What does this mean for the alternative of criminal prosecution? The EO explicitly states that there is a continuing obligation to review each detainee’s sitution to determine whether and when a prosecution would be viable.
A Requirement of Overarching Review from the Principals Committee– Interestingly, the EO directs the aforementioned Review/Principals Committee to conduct an annual review of transfer efforts for any circumstance in which a PRB directed transfer and more than six months have gone by without effectuating that transfer. The Committee is also supposed to do this with respect to any detainee who has prevailed in their habeas case and has not been transferred (so long as the appellate process is over), and for any person who did not get a PRB to begin with because the executive branch itself determined that it did not wish to continue to hold them in military custody or to prosecute them (think Yemenis). In addition, the Committee is supposed to review any internally-imposed bans on transfers to particular countries. On top of all that, the EO directs the Principals Committee to “review whether a continued law of war detention policy remains consistent with the interests of the United States,” both at the end of one year from today and then again every four years thereafter.
2. Other points drawn from the “Fact Sheet”
Military Commissions Are Back On – Point one in the fact sheet is that the option of swearing and referring new charges for the military commission system is back on, after a suspension dating back to early 2009. We should be seeing some new cases announced shortly, as a result. Note that this does not mean, necessarily, that anyone (like KSM) previously slotted for civilian prosecution will instead now get a military commission proceeding. That remains to be seen.
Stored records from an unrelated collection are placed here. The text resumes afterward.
(** C8: GET /health answers 200 with status healthy and the time when the
    probe statement runs, and 503 with status unhealthy and the error when
    the probe raises; in both cases the view returns, nothing is raised. *)
Theorem health_check_follows_probe rq w :
  health_check clock rq (begin w) =
    match on_query (storage rq) with
    | None => (inr (JHealthy (clock (ticks w)), 200),
               {| db := tick w; txn := rows w; session := None |})
    | Some m => (inr (JUnhealthy (DBAPIError m), 503), begin w)
    end ∧
  (status_code (serve (health_check clock rq) w).1 = 200 ↔ on_query (storage rq) = None) ∧
  (status_code (serve (health_check clock rq) w).1 = 503 ↔ on_query (storage rq) ≠ None).
Proof.
  unfold serve, health_check, try_except, bind, fault, utcnow, ret, raise, begin, tick.
  destruct (on_query (storage rq)); simpl; repeat split; done.
Qed.

(** C9 (amended): on an existing task, a PUT for which
    [request.get_json()] raises (no body that parses as JSON) returns 500
    with that exception, caught by the handler before any membership test;
    a PUT whose body is null, a boolean or a number returns 500 with the
    TypeError of the membership test; so does a string or an array that
    contains one of title, description, status (subscripting it raises).
    A string or an array that contains none of them is a no-op answered
    with 200. In the 500 cases the store is left as it is. *)
Theorem update_without_object_body w k rq row :
  rows w !! k = Some row →
  on_query (storage rq) = None →
  match get_json rq with
  | inl e => serve (update_task clock store_cast k rq) w = ((JError e, 500), w)
  | inr data =>
      (∀ d, data ≠ PDict d) →
      if negb (is_sequence data) || names_a_column data
      then serve (update_task clock store_cast k rq) w = ((JError TypeError, 500), w)
      else on_commit (storage rq) = None → on_refresh (storage rq) = None →
           serve (update_task clock store_cast k rq) w = ((JTask (to_dict row), 200), w)
  end.
Proof.
  intros Hk Hq.
  destruct (get_json rq) as [e|data] eqn:Hj.
  { eapply update_bad_body_run; eauto. by rewrite Hj. }
  intros Hd.
  destruct (is_sequence data) eqn:Hs; simpl.
  - pose proof (assignments_sequence data (attrs_of row) Hs) as Ha.
    destruct (names_a_column data).
    + eapply update_bad_body_run; eauto. by rewrite Hj.
    + intros Hc Hr. eapply update_unchanged_run; eauto using not_modified_loaded.
      by rewrite Hj.
  - eapply update_bad_body_run; eauto. rewrite Hj. by apply assignments_scalar.
Qed.

(** C10: POST reads the body through the keys title, description and
    status only: two objects that agree on these three keys get the same
    answer and leave the same world, whatever else (id, created_at,
    updated_at) they carry; the id of the created task is the next value
    of the sequence and its timestamps are readings of the clock. *)
Theorem create_reads_three_keys w fl d1 d2 :
  dict_get "title" d1 = dict_get "title" d2 →
  dict_get "description" d1 = dict_get "description" d2 →
  dict_get "status" d1 = dict_get "status" d2 →
  serve (create_task clock store_cast {| get_json := inr (PDict d1); storage := fl |}) w
  = serve (create_task clock store_cast {| get_json := inr (PDict d2); storage := fl |}) w ∧
  ∀ t w',
    serve (create_task clock store_cast {| get_json := inr (PDict d1); storage := fl |}) w
    = ((JTask t, 201), w') →
    d_id t = next_id w ∧
    d_created_at t = clock (ticks w) ∧ d_updated_at t = clock (S (ticks w)).
Proof.
  intros Ht Hd Hs. split.
  - unfold serve, create_task, try_except. rewrite !create_task_try_run. simpl.
    rewrite !create_rejects_dict. unfold create_attrs, py_getitem, py_get.
    by rewrite Ht, Hd, Hs.
  - intros t w' H. apply create_task_outcome in H.
    inversion H as [| | |o row _ _ _ _ Hrow _|]; subst.
    destruct Hrow as [Hid Hca Hua _ _ _]. by simpl.
Qed.

End Claims.

(** ** The claims on particular requests *)

(** C1 (the code departs from the claim): PUT and DELETE on an id that has
    no row answer 500, not 404. After task 1 is created and deleted, a
    second and a third DELETE of id 1 and a PUT on id 1 all return 500 with
    the description of the NotFound error, and leave the store as it is;
    GET on the same id returns 404. *)
Theorem put_delete_absent_id_500 :
  let gone := run sec_clock strict_cast [(DELETE_task 1, json_request PNone)] one_task in
  let again := serve (delete_task sec_clock strict_cast 1 (json_request PNone)) gone in
  rows gone !! 1 = None ∧
  again = ((JError NotFound, 500), gone) ∧
  serve (delete_task sec_clock strict_cast 1 (json_request PNone)) again.2
    = ((JError NotFound, 500), gone) ∧
  serve (update_task sec_clock strict_cast 1
           (json_request (PDict [("status", PStr "done")]))) gone
    = ((JError NotFound, 500), gone) ∧
  serve (get_task 1 (json_request PNone)) gone = ((JAborted NotFound, 404), gone).
Proof.
  set (gone := run _ _ _ _).
  assert (Hk : rows gone !! 1 = None) by (vm_compute; reflexivity).
  destruct (absent_id_answers sec_clock strict_cast gone 1 (json_request PNone) Hk eq_refl)
    as (_ & Hd & Hg).
  destruct (absent_id_answers sec_clock strict_cast gone 1
              (json_request (PDict [("status", PStr "done")])) Hk eq_refl)
    as (Hu & _ & _).
  simpl. rewrite Hd. simpl. rewrite Hd. done.
Qed.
GTMO closure – The Administration has restated its committment to closing GTMO, at least in theory.
A more full-throated defense of civilian prosecution as an option – This stood out to me. The fact sheet shows some life in the Administration with respect to the legitimacy of the civilian prosecution option. It refers explicitly to some in Congress having “sought to undermine this process”. “Some” indeed. The passage makes arguments about why the legislation prohibiting the Administration from taking steps to prosecute in civilian courts is “dangerous and unprecedented,” but doesn’t actually argue that it is unconstitutional (though it does not exactly endorse the constitutionality of such measures either).
Ratification of Additional Protocol II and Acceptance of Article 75 of API as Customary Law – Now this is very interesting! The Fact Sheet announces that the Administration will urge the Senate to consent, at last, to APII, the 1977 convention that adds considerable clarity to the IHL rules applicable in certain non-international armed conflicts. President Reagan submitted this treaty to the Senate in 1987, and 165 states are party to it. The Administration conducted an interagency process to ensure that DOD and other entities were comfortable with accepting AP II in light of current operations, and the Fact Sheet states that we are in fact in compliance already. Separately, the Fact Sheet indicates that going forward the US will “choose out of a sense of legal obligation to treat the principles set forth in Article 75 [of Additional Protocol I, governing international armed conflicts] as applicable to any individual it detaines in an international armed conflict….” That is to say, John Bellinger’s recommendation that we accept Article 75 as customary law appears to be accepted here.